On the eve of the national day of action for the “Fight for Fifteen” movement aimed at increasing the minimum wage to $15 per hour, Congressman Frank Pallone (D-6) and the healthcare-focused SEIU union held a phone in tele-townhall to discuss why they believe the proposed hike is a critical one. Currently the minimum wage in New Jersey sits at $8.38 per hour.
“I think it is so important, the fight for 15,” Pallone said. ”We know that New Jersey is a high cost of living state but the wages have stayed the same. New Jersey has a minimum wage of $8.38, which is the 12th in the nation. But, if you adjust it for cost of living it is almost at the bottom. It is just an impossible situation. If we raise wages for $15 per hour workers have a better chance of making a living wage and pay for things like housing and food that are basic necessities.”

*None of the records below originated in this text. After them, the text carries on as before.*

(** The loop deletes the nodes of a well-formed chain front to back and
    stops with an empty heap; it reads neither [rearNode] nor [count]. *)
Lemma destroy_loop_chain l w :
  chain (cells (mem w)) (frontNode (self w)) l →
  (∀ a, is_Some (cells (mem w) !! a) ↔ a ∈ l.*1) → NoDup l.*1 →
  ∃ w', destroy_loop w = Some w' ∧
    cells (mem w') = ∅ ∧ released (mem w') = released (mem w) ++ l.*1 ∧
    allocated (mem w') = allocated (mem w) ∧ brk (mem w') = brk (mem w) ∧
    frontNode (self w') = None ∧ rearNode (self w') = rearNode (self w) ∧
    count (self w') = count (self w) ∧ cout w' = cout w.
Proof.
  revert w. induction l as [|[a v] l IH]; intros w Hc Hdom Hnd.
  - simpl in Hc. exists w. rewrite destroy_loop_body, Hc.
    split; [done|]. rewrite app_nil_r. split; [|done].
    apply map_eq. intros a. rewrite lookup_empty.
    destruct (cells (mem w) !! a) eqn:E; [|done].
    assert (a ∈ []) as Hin by (apply Hdom; eauto). by apply elem_of_nil in Hin.
  - simpl in Hc, Hdom, Hnd. destruct Hc as (Hf & nx & Hlk & Hc).
    apply NoDup_cons in Hnd as [Hnotin Hnd].
    set (w1 := mkWorld
                 (mkMemory (delete a (cells (mem w))) (brk (mem w))
                    (allocated (mem w)) (released (mem w) ++ [a]))
                 (mkQueue nx (rearNode (self w)) (count (self w)))
                 (cout w)).
    assert (Hstep : destroy_loop w = destroy_loop w1).
    { rewrite destroy_loop_body, Hf.
      destruct w as [[h b al rel] [fr rr cnt] out]; simpl in *.
      cbv beta iota delta [load bind get_mem ret fail set_frontNode this
        set_self delete_node set_mem]; simpl.
      by rewrite Hlk. }
    destruct (IH w1) as (w' & Hd & Hcells & Hrel & ? & ? & ? & ? & ? & ?).
    + by apply chain_delete_other.
    + intros c. simpl. rewrite lookup_delete. case_decide as Hac.
      * subst c. split; [by intros [? ?]|done].
      * rewrite Hdom, elem_of_cons. intuition congruence.
    + done.
    + exists w'. rewrite Hstep. split; [done|]. split; [done|].
      split; [|done]. rewrite Hrel. simpl. by rewrite <- (assoc_L (++)).
Qed.
End Teardown.
(** * Job portal: application submission and application tracking

    A shallow embedding of the client components that make up the
    application workflow of the job portal,

    - [src/components/forms/ApplicationForm.tsx] (the Submitter),
    - [src/app/user/applications/page.tsx] (the Viewer), and
    - [src/components/ui/JobCard.tsx] (the job card),

    together with the fragment of the JavaScript runtime they rely on
    (UTF-16 strings, [trim], [includes], the regular expression used for
    e-mail addresses, JSON values with truthiness, property access and
    conversion to a string, [fetch] responses).  The second half of the file states and proves the
    properties of the workflow. *)

From Stdlib Require Import ZArith NArith String Ascii DecimalString SpecFloat.
From stdpp Require Import gmap list.

Set Warnings "-register-all".
Open Scope N_scope.

(** ** JavaScript strings *)

(** A JavaScript string is a sequence of UTF-16 code units. *)
Abbreviation jsstring := (list N).

(** A source literal (all literals of the two components are ASCII). *)
Definition lit (s : string) : jsstring :=
  List.map N_of_ascii (list_ascii_of_string s).

(** [a === b] on strings. *)
Definition str_eqb (a b : jsstring) : bool := bool_decide (a = b).

(** Truthiness of a string: every string but the empty one. *)
Definition str_truthy (s : jsstring) : bool :=
  match s with [] => false | _ :: _ => true end.

(** The code units that ECMAScript classifies as WhiteSpace or
    LineTerminator.  [String.prototype.trim] strips exactly these, and the
    regular-expression class [\s] matches exactly these ([\S] the rest). *)
Definition isWhiteSpace (c : N) : bool :=
  ((9 <=? c) && (c <=? 13))          (* TAB LF VT FF CR *)
  || (c =? 32)                       (* SPACE *)
  || (c =? 160)                      (* NO-BREAK SPACE *)
  || (c =? 5760)                     (* U+1680 *)
  || ((8192 <=? c) && (c <=? 8202))  (* U+2000 .. U+200A *)
  || (c =? 8232) || (c =? 8233)      (* LINE / PARAGRAPH SEPARATOR *)
  || (c =? 8239) || (c =? 8287)      (* U+202F, U+205F *)
  || (c =? 12288)                    (* U+3000 *)
  || (c =? 65279).                   (* U+FEFF *)

Fixpoint trimStart (s : jsstring) : jsstring :=
  match s with
  | [] => []
  | c :: s' => if isWhiteSpace c then trimStart s' else s
  end.

Definition trimEnd (s : jsstring) : jsstring :=
  reverse (trimStart (reverse s)).

(** [s.trim()] *)
Definition trim (s : jsstring) : jsstring := trimEnd (trimStart s).

(** [s.startsWith(q)] *)
Fixpoint startsWith (s q : jsstring) {struct q} : bool :=
  match q, s with
  | [], _ => true
  | _ :: _, [] => false
  | d :: q', c :: s' => (c =? d) && startsWith s' q'
  end.

(** [s.includes(q)]: [q] occurs in [s] at some offset. *)
Fixpoint includes (s q : jsstring) : bool :=
  startsWith s q ||
  match s with
  | [] => false
  | _ :: s' => includes s' q
  end.

(** [s.substring(0, n)] *)
Definition substring0 (n : nat) (s : jsstring) : jsstring := take n s.

(** Decimal rendering of a non-negative integer, as a template literal
    renders an integral number such as an HTTP status. *)
Definition decimal (n : N) : jsstring :=
  lit (NilZero.string_of_uint (N.to_uint n)).

(** ** Regular expressions *)

(** The fragment of the regular-expression syntax that the form uses. *)
Inductive regex : Type :=
| Void                          (* matches nothing *)
| Eps                           (* matches the empty string *)
| Chr (c : N)                   (* a literal code unit *)
| NonSpace                      (* \S *)
| Seq (r1 r2 : regex)
| Alt (r1 r2 : regex)
| Star (r : regex).

(** [r+] *)
Definition Plus (r : regex) : regex := Seq r (Star r).

Fixpoint nullable (r : regex) : bool :=
  match r with
  | Void => false
  | Eps => true
  | Chr _ => false
  | NonSpace => false
  | Seq r1 r2 => nullable r1 && nullable r2
  | Alt r1 r2 => nullable r1 || nullable r2
  | Star _ => true
  end.

(** What is left of [r] once the code unit [c] has been consumed. *)
Fixpoint deriv (c : N) (r : regex) : regex :=
  match r with
  | Void => Void
  | Eps => Void
  | Chr d => if c =? d then Eps else Void
  | NonSpace => if isWhiteSpace c then Void else Eps
  | Seq r1 r2 =>
      if nullable r1
      then Alt (Seq (deriv c r1) r2) (deriv c r2)
      else Seq (deriv c r1) r2
  | Alt r1 r2 => Alt (deriv c r1) (deriv c r2)
  | Star r1 => Seq (deriv c r1) (Star r1)
  end.

(** Some prefix of [s] is matched by [r]: a match attempt anchored at the
    start of [s]. *)
Fixpoint match_here (r : regex) (s : jsstring) : bool :=
  nullable r ||
  match s with
  | [] => false
  | c :: s' => match_here (deriv c r) s'
  end.

(** [RegExp.prototype.test] for a pattern without anchors or flags: the
    match is attempted at every offset of the subject in turn. *)
Fixpoint test (r : regex) (s : jsstring) : bool :=
  match_here r s ||
  match s with
  | [] => false
  | _ :: s' => test r s'
  end.

(** The declarative reading of a pattern: the strings it denotes. *)
Inductive denotes : regex -> jsstring -> Prop :=
| d_eps : denotes Eps []
| d_chr c : denotes (Chr c) [c]
| d_nonspace c : isWhiteSpace c = false -> denotes NonSpace [c]
| d_seq r1 r2 s1 s2 :
    denotes r1 s1 -> denotes r2 s2 -> denotes (Seq r1 r2) (s1 ++ s2)
| d_alt_l r1 r2 s : denotes r1 s -> denotes (Alt r1 r2) s
| d_alt_r r1 r2 s : denotes r2 s -> denotes (Alt r1 r2) s
| d_star_nil r : denotes (Star r) []
| d_star_cons r s1 s2 :
    denotes r s1 -> denotes (Star r) s2 -> denotes (Star r) (s1 ++ s2).

(** ** JSON values *)

(** What [JSON.parse] can produce.  A number is an IEEE-754 double; an
    object is the list of its own properties in insertion order (the keys
    of a parsed object are pairwise distinct). *)
Inductive json : Type :=
| JNull
| JBool (b : bool)
| JNum (x : spec_float)
| JStr (s : jsstring)
| JArr (elements : list json)
| JObj (fields : list (jsstring * json)).

(** ToBoolean. *)
Definition truthy (v : json) : bool :=
  match v with
  | JNull => false
  | JBool b => b
  | JNum (S754_zero _) => false
  | JNum S754_nan => false
  | JNum _ => true
  | JStr s => str_truthy s
  | JArr _ => true
  | JObj _ => true
  end.

(** ToBoolean of the result of a property read; [None] is [undefined]. *)
Definition truthy_opt (v : option json) : bool :=
  match v with None => false | Some v => truthy v end.

Fixpoint assoc (k : jsstring) (fields : list (jsstring * json)) : option json :=
  match fields with
  | [] => None
  | (k', v) :: rest => if str_eqb k' k then Some v else assoc k rest
  end.

(** [v.k] for a value [v] other than [null] and a property name [k] that
    no built-in prototype defines (this holds of every name the two
    components read: [application], [id], [error], [applications]).
    Reading a property of [null] raises a TypeError instead; the callers
    below make that case explicit. *)
Definition get (v : json) (k : jsstring) : option json :=
  match v with
  | JObj fields => assoc k fields
  | _ => None
  end.

(** [Array.isArray] *)
Definition isArray (v : json) : bool :=
  match v with JArr _ => true | _ => false end.

(** ** The runtime *)

(** The services of the JavaScript host, and of modules of the portal that
    the two components import, whose results the components pass along
    without inspecting them. *)
Class Runtime : Type := {
  (** [String.prototype.toLowerCase] (full Unicode case mapping) *)
  toLowerCase : jsstring -> jsstring;
  (** lower-casing maps every code point to at least one code point *)
  toLowerCase_empty : toLowerCase [] = [];
  toLowerCase_nonempty : forall s, s <> [] -> toLowerCase s <> [];
  (** [Number.prototype.toString] *)
  Number_toString : spec_float -> jsstring;
  (** [new Date(ms).toISOString()] *)
  toISOString : Z -> jsstring;
  (** [new Date(s).toLocaleDateString()] *)
  toLocaleDateString : jsstring -> jsstring;
  (** [isValidObjectId], imported from [app/uitlis/helpers/jobConverter] *)
  isValidObjectId : jsstring -> bool;
}.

According to Pallone a boost from the current minimum could “really improve the economy.” He thinks that, if wages were bumped, more money could be spent on recreation and entertainment and less government aid would be needed due to workers having enough funds to cover basic necessities like food, shelter and healthcare.
Pallone was also joined by 1199 SEIU Executive Vice President Milly Silva and healthcare workers from facilities throughout the state.

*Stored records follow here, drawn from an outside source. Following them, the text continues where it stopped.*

(** The store after an approval that both writes accept. *)
Definition approved_db (env : Env) (roomId approvedId : string) (db : DB) : DB :=
  set_participants
    (db_participant db ++ [approved_record env roomId approvedId])
    (set_waitingRooms
       (map (fun w => if same_key_w approvedId roomId w
                      then set_status APPROVED w else w)
          (db_waitingRoom db))
       db).

(** Inputs that may rewrite the store: the two host commands that call a
    store write, and the REST side. *)
Definition touches_store (i : Input) : bool :=
  match i with
  | Receive _ _ ev => writes_store ev
  | StoreChange _ => true
  | _ => false
  end.

(** The connections of [socks'] that are in [roomId] are [sid] or were in
    [roomId] already in [socks]. *)
Definition no_newcomer (roomId sid : string) (socks socks' : list Socket.t)
  : Prop :=
  forall s', In s' socks' -> in_room roomId s' = true ->
    Socket.id s' = sid
    \/ exists s, In s socks /\ Socket.id s = Socket.id s'
                 /\ in_room roomId s = true.

(** The connection an input comes from. *)
Definition caller_of (i : Input) : string :=
  match i with
  | Connect sid _ | Receive sid _ _ | Disconnect sid => sid
  | StoreChange _ => ""
  end.

(* ================================================================== *)
(** ** Authentication ([io.use] and [middleware/auth.ts]) *)

(** [s.startsWith(pat)] *)
Fixpoint starts_with (pat s : string) : bool :=
  match pat, s with
  | EmptyString, _ => true
  | String a pat', String b s' => Ascii.eqb a b && starts_with pat' s'
  | String _ _, EmptyString => false
  end.

Fixpoint drop (n : nat) (s : string) : string :=
  match n, s with
  | O, _ => s
  | S n', String _ s' => drop n' s'
  | S _, EmptyString => EmptyString
  end.

(** [s.replace(pat, "")] with a string pattern: the first occurrence goes. *)
Fixpoint remove_first (pat s : string) : string :=
  if starts_with pat s then drop (String.length pat) s
  else
    match s with
    | EmptyString => EmptyString
    | String c s' => String c (remove_first pat s')
    end.

(** [s.split(sep)] for a one-character separator. *)
Fixpoint split (sep : Ascii.ascii) (s : string) : list string :=
  match s with
  | EmptyString => [EmptyString]
  | String c s' =>
      if Ascii.eqb c sep then EmptyString :: split sep s'
      else
        match split sep s' with
        | piece :: pieces => String c piece :: pieces
        | [] => [String c EmptyString]
        end
  end.

(** A string or [undefined] as a condition: the empty string is falsy. *)
Definition truthy (o : option string) : option string :=
  match o with
  | Some EmptyString => None
  | _ => o
  end.

(** What the socket server reads of [socket.handshake]. *)
Module Handshake.
Record t : Type := mk {
  auth_token : option string;        (* handshake.auth.token *)
  authorization : option string      (* handshake.headers.authorization *)
}.
End Handshake.

(** The outcome of the [io.use] middleware: [next(new Error(message))], or
    [next()] with [socket.userId] and [socket.userName] set. *)
Inductive Admission : Type :=
| Refused (message : string)
| Accepted (userId userName : string).

(** What an Express handler answers: [res.status(s).json({ message, data })],
    [data] limited to the columns the store model carries. *)
Inductive Payload : Type :=
| NoData
| ParticipantData (p : Participant.t)
| WaitingRoomData (w : WaitingRoom.t)
| RoomData (r : Room.t).

Record Response : Type := mkResponse {
  res_status : nat;
  res_message : string;
  res_data : Payload
}.

Section Auth.

(** [verifyToken] of [middleware/auth.ts]: [jwt.verify] under a try/catch,
    the decoded [{ userId, email }] or null.  The signature check itself is
    the JWT library's. *)
Variable verifyToken : string -> option (string * string).

(** [handshake.auth.token || handshake.headers.authorization?.replace("Bearer ", "")],
    as the condition [!token] sees it. *)
Definition handshake_token (h : Handshake.t) : option string :=
  match truthy (Handshake.auth_token h) with
  | Some token => Some token
  | None =>
      truthy (option_map (remove_first "Bearer ") (Handshake.authorization h))
  end.

(** The authentication middleware of the socket server. *)
Definition authenticate (h : Handshake.t) (db : DB) : Admission :=
  match handshake_token h with
  | None => Refused "Authentication required"
  | Some token =>
      match verifyToken token with
      | None => Refused "Invalid token"
      | Some (userId, _) => Accepted userId (resolve_name userId db)
      end
  end.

“It is not only possible, it is achievable,” Silva said. “Tomorrow thousands of workers are going to take to the streets. In a lot of ways this is about people wanting to achieve the American Dream. This is what this movement is about. We are encouraging people to stand up for $15 per hour.”
On Tuesday at 3 p.m., healthcare workers will picket at three locations in New Jersey as part of the day of action. In Jersey City they will gather at Majestic Rehabilitation and Nursing Center, in Perth Amboy they will amass at AristaCare at Alameda and in Neptune City the picketers will be at Medicenter Rehabilitation and Nursing. Fast food workers are also planning a nationwide strike on Tuesday.

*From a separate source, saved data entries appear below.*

(** X4.  On a table whose counts of the metric are int64 values, without
    bounds the last value of the series [RKI.filter] returns is the sum of
    the metric over all records of the selected region, as an int64 (a sum
    outside the range of int64 has wrapped around; 0 for the empty series
    of a region without records). *)
Theorem RKI_filter_last_is_total
    (data : RKI.table) (variable date_type : string) (level value_ : option string)
    (count : RKI.row -> Z) (s : list (Z * Z)) :
  RKI.int_column variable = Returned count ->
  int64_column count data ->
  RKI.filter (Some data) None None variable date_type level value_ = Returned s ->
  snd (last s (0, 0)) = Int64.wrap (total count (List.filter (in_region level value_) data)).
Proof.
  intros Hcount Hrange Hret.
  assert (Hdata : data <> []).
  { intros ->. apply RKI_filter_returned_range in Hret.
    destruct Hret as [data [key [count' [b [e [tb [te [Hd [_ [_ [Hb _]]]]]]]]]]].
    injection Hd as <-. discriminate Hb. }
  assert (Hvalid : names_valid variable date_type level = true).
  { destruct (names_valid variable date_type level) eqn:E; [reflexivity|]. exfalso.
    unfold names_valid, RKI.filter in *.
    destruct (RKI.in_strings variable RKI.valid_variables); [|discriminate].
    destruct (RKI.in_levels level RKI.valid_levels); [|discriminate].
    destruct (RKI.in_strings date_type RKI.valid_date_types); discriminate. }
  destruct (RKI_filter_full_range data variable date_type level value_ Hdata Hvalid)
    as [key [count' [_ [Hcount' Hfull]]]].
  rewrite Hcount in Hcount'. injection Hcount' as <-.
  rewrite Hfull in Hret. injection Hret as <-.
  apply cumulative_last. now apply Forall_filter.
Qed.

(** X5.  Valid names do not protect a call on an adapter without
    records.  Before any download [RKI.filter] raises AttributeError; on a
    table of zero records it raises IndexError as soon as one bound is
    omitted, and returns the empty series when both bounds are
    datetimes. *)
Theorem RKI_filter_without_records
    (begin_date end_date : option value)
    (variable date_type : string) (level value_ : option string) :
  names_valid variable date_type level = true ->
  RKI.filter None begin_date end_date variable date_type level value_ = Raised AttributeError
  /\ (begin_date = None \/ end_date = None ->
      RKI.filter (Some []) begin_date end_date variable date_type level value_
      = Raised IndexError)
  /\ (forall tb te,
        RKI.filter (Some []) (Some (VDatetime tb)) (Some (VDatetime te))
          variable date_type level value_ = Returned []).
Proof.
  intros Hvalid. apply names_valid_In in Hvalid. destruct Hvalid as [Hv [Hl Hd]].
  split; [|split].
  - destruct (RKI_filter_unfold None begin_date end_date variable date_type level value_ Hv Hl Hd)
      as [key [count [_ [_ ->]]]]. reflexivity.
  - intros Hnone.
    destruct (RKI_filter_unfold (Some []) begin_date end_date variable date_type level value_
                Hv Hl Hd) as [key [count [_ [_ ->]]]]. simpl.
    destruct begin_date as [b|]; [|reflexivity].
    destruct end_date as [e|]; [|reflexivity].
    destruct Hnone; discriminate.
  - intros tb te.
    destruct (RKI_filter_unfold (Some []) (Some (VDatetime tb)) (Some (VDatetime te))
                variable date_type level value_ Hv Hl Hd) as [key [count [_ [_ ->]]]].
    reflexivity.
Qed.

End RKI_filter_ranges.

(** Witness of [RKI_filter_range_is_slice]: the second day of the growing
    table. *)
Lemma RKI_filter_range_is_slice_witness :
  @RKI.filter Sample.indexing (Some Sample.growing) (Some (VDatetime 2)) (Some (VDatetime 2))
    "AnzahlFall" "date" None None
  = fmap (Pandas.between 2 2)
      (@RKI.filter Sample.indexing (Some Sample.growing) None None "AnzahlFall" "date" None None).
Proof.
  apply (@RKI_filter_range_is_slice Sample.indexing Sample.growing 2 2).
  discriminate.
Defined.

(** Witness of [RKI_filter_last_is_total]: eight cases in the growing
    table. *)
Lemma RKI_filter_last_is_total_witness :
  snd (last [(1, 5); (2, 8)] (0, 0))
  = Int64.wrap (total (fun r => RKI.AnzahlFall (RKI.attrs r))
                  (List.filter (in_region None None) Sample.growing)).
Proof.
  apply (@RKI_filter_last_is_total Sample.indexing Sample.growing "AnzahlFall" "date" None None
           (fun r => RKI.AnzahlFall (RKI.attrs r)) [(1, 5); (2, 8)]); try reflexivity.
  repeat apply Forall_cons; try apply Forall_nil;
    unfold Int64.in_range, Int64.min, Int64.max; simpl; lia.
Defined.

(** Witness of [RKI_filter_without_records]: the default names. *)
Lemma RKI_filter_without_records_witness :
  @RKI.filter Sample.indexing None None None "AnzahlFall" "date" None None = Raised AttributeError
  /\ @RKI.filter Sample.indexing (Some []) None None "AnzahlFall" "date" None None
     = Raised IndexError.
Proof.
  destruct (@RKI_filter_without_records Sample.indexing None None "AnzahlFall" "date" None None
              eq_refl) as [Hattr [Hindex _]].
  split; [exact Hattr | apply Hindex; now left].
Defined.

(** *** Daily series of RKI *)

Section RKI_daily.

Context `{Pandas.Indexing}.

(** With non-negative counts that sum to at most 2^53, the series
    [RKI.filter] returns never falls and stays between 0 and that sum. *)
Lemma RKI_filter_values_ascend (data : RKI.table) begin_date end_date variable date_type
    level value_ count s :
  RKI.int_column variable = Returned count ->
  (forall r, In r data -> in_region level value_ r = true -> 0 <= count r) ->
  total count (List.filter (in_region level value_) data) <= Float64.exact ->
  RKI.filter (Some data) begin_date end_date variable date_type level value_ = Returned s ->
  nondecreasing s /\ Forall (fun r => 0 <= snd r <= Float64.exact) s.
Proof.
  intros Hcount Hnonneg Hexact Hret. apply RKI_filter_returned in Hret.
  destruct Hret as [data' [key [count' [tb [te [Hdata [_ [Hcount' ->]]]]]]]].
  injection Hdata as <-. rewrite Hcount in Hcount'. injection Hcount' as <-.
  assert (Hsel : forall r, In r (List.filter (in_region level value_) data) -> 0 <= count r).
  { intros r Hr. apply filter_In in Hr. destruct Hr as [Hin Hr]. now apply Hnonneg. }
  assert (Hmax : total count (List.filter (in_region level value_) data) <= Int64.max).
  { unfold Float64.exact in Hexact. unfold Int64.max. lia. }
  pose proof (day_total_nonneg key count _ Hsel) as Hdays.
  destruct (cumulative_nondecreasing key count _
              (nonneg_int64_column count _ Hsel Hmax) Hdays Hmax) as [E Hnondecr].
  split; [now apply StronglySorted_filter|].
  apply Forall_filter. rewrite E.
  destruct (unbounded_nondecreasing key count _ Hdays) as [_ Hbounds].
  eapply Forall_impl; [|exact Hbounds]. intros r Hr. cbv beta in Hr. lia.
Qed.

Lemma RKI_filter_daily_nonneg (data : RKI.table) begin_date end_date variable date_type
    level value_ count d :
  RKI.int_column variable = Returned count ->
  (forall r, In r data -> in_region level value_ r = true -> 0 <= count r) ->
  total count (List.filter (in_region level value_) data) <= Float64.exact ->
  (df <- RKI.filter (Some data) begin_date end_date variable date_type level value_ ;;
   diff_drop_first Z.eqb df) = Returned d ->
  Forall (fun r => 0 <= snd r) d.
Proof.
  intros Hcount Hnonneg Hexact Hret.
  destruct (RKI.filter (Some data) begin_date end_date variable date_type level value_)
    as [s|] eqn:Es; [|discriminate]. simpl in Hret.
  destruct s as [|r0 s']; [discriminate|].
  destruct (RKI_filter_values_ascend data _ _ _ _ _ _ count _ Hcount Hnonneg Hexact Es)
    as [Hnondecr Hbounds].
  pose proof (first_difference_bounded Float64.exact (r0 :: s') Hnondecr Hbounds) as Hsteps.
  rewrite (diff_drop_first_spec Z.eqb Z.eqb_eq (r0 :: s')) in Hret;
    [|discriminate | exact (RKI_filter_unique _ _ _ _ _ _ _ _ Es) |].
  - injection Hret as <-. eapply Forall_impl; [|exact Hsteps]. intros r Hr. cbv beta in Hr. lia.
  - unfold small_steps. eapply Forall_impl; [|exact Hsteps]. intros r Hr. cbv beta in Hr. lia.
Qed.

The Fight for Fifteen started three years ago when fast food workers started the call for a $15 minimum wage. In the time since, it has spread to a number of professions nationwide including retail and nursing home workers.
“In order to make ends meet on New Jersey’s minimum wage, you would have to work 94 hours per week,” Pallone said. “I think if people understand that they will be more sympathetic. The only way this is going to happen is if people mobilize.”